[Records from a collection]
- Opening Delimiter -

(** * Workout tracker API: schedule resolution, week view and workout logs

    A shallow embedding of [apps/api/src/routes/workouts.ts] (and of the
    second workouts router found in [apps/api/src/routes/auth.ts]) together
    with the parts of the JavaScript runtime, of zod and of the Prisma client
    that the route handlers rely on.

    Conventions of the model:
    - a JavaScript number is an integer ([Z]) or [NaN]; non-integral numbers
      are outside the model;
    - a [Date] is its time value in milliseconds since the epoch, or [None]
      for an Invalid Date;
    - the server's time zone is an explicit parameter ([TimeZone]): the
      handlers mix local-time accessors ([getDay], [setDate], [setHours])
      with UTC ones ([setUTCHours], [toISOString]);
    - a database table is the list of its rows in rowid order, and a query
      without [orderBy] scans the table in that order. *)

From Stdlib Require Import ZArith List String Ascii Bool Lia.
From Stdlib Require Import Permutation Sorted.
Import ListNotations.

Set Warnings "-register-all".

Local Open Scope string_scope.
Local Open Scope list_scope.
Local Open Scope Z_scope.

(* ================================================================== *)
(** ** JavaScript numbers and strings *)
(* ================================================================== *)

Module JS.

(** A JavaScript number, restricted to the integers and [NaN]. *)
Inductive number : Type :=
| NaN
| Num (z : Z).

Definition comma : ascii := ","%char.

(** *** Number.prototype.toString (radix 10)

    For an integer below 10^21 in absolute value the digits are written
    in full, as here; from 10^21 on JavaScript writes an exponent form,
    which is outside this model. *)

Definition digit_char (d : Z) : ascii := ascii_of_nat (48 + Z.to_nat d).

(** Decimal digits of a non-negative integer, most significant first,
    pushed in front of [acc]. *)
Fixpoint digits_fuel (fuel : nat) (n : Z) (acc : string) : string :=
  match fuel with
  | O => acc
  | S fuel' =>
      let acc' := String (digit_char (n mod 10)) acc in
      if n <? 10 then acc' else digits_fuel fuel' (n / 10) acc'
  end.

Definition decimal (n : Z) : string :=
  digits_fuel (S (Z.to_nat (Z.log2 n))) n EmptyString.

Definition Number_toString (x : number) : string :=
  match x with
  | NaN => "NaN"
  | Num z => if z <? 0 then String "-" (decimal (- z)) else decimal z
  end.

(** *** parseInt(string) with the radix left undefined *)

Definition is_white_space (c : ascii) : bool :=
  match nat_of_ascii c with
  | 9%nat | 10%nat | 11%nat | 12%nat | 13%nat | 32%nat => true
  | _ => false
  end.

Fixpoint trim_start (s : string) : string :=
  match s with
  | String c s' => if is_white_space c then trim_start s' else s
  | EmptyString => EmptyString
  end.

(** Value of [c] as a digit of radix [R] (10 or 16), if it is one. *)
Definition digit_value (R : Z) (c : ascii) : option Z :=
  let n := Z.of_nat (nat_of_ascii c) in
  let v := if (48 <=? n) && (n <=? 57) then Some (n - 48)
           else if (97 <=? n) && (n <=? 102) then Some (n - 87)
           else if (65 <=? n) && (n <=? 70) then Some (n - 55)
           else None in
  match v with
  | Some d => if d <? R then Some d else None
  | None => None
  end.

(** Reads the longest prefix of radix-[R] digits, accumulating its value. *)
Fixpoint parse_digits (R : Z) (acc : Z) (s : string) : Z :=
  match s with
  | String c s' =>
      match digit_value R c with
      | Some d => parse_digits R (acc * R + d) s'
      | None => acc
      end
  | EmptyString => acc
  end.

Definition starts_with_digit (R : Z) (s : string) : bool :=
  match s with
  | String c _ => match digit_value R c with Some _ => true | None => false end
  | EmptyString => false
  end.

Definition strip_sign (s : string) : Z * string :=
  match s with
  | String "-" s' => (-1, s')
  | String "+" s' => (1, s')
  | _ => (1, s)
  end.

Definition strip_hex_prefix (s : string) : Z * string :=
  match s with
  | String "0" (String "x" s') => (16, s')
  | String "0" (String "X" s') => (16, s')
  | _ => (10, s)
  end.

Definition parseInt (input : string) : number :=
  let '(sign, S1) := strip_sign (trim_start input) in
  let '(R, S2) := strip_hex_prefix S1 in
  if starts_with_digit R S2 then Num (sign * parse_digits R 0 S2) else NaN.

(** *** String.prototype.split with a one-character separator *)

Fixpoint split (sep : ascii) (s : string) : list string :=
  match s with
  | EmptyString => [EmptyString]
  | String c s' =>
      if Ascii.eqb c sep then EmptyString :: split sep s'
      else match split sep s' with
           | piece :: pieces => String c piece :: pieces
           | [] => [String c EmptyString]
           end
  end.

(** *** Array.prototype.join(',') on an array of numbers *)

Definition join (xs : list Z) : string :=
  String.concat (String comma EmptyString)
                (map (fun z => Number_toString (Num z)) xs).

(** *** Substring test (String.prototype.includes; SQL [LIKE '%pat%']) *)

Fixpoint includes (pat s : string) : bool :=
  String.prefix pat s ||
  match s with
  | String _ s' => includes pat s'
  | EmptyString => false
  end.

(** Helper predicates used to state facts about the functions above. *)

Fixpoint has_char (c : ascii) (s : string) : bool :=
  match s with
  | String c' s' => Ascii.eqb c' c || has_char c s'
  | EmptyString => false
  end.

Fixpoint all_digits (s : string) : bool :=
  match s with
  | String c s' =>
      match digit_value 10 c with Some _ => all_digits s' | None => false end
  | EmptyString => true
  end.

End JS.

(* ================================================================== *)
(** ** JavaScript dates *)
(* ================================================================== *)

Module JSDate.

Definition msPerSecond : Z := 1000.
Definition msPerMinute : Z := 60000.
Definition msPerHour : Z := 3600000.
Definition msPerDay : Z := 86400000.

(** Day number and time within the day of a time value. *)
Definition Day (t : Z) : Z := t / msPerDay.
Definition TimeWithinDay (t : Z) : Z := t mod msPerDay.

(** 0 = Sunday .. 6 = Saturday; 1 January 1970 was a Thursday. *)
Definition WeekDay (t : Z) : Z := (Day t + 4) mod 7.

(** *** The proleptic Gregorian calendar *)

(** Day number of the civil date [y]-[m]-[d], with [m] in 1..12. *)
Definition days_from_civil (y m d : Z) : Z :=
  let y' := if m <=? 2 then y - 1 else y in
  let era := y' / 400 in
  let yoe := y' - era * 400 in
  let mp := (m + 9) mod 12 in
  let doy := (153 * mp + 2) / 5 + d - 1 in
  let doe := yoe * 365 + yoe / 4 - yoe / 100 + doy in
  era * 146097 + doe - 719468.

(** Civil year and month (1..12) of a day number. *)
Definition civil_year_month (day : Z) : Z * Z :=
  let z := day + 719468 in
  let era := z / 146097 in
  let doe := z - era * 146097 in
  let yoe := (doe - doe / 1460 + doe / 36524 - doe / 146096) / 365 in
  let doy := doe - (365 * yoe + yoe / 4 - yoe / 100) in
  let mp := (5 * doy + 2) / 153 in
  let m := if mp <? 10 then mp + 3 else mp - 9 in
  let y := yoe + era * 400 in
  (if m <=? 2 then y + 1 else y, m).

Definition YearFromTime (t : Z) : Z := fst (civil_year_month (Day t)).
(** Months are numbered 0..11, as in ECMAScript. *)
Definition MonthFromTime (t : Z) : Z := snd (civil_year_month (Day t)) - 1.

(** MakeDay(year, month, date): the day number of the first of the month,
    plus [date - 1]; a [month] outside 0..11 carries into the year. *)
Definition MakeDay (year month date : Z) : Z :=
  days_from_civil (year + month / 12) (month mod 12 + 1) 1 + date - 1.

- Closing Delimiter -

Problem to solve — Extract every line containing the string "EmptyString" from the data above.

Task response —
  digits_fuel (S (Z.to_nat (Z.log2 n))) n EmptyString.
  | EmptyString => EmptyString
  | EmptyString => acc
  | EmptyString => false
  | EmptyString => [EmptyString]
      if Ascii.eqb c sep then EmptyString :: split sep s'
           | [] => [String c EmptyString]
  String.concat (String comma EmptyString)
  | EmptyString => false
  | EmptyString => false
  | EmptyString => true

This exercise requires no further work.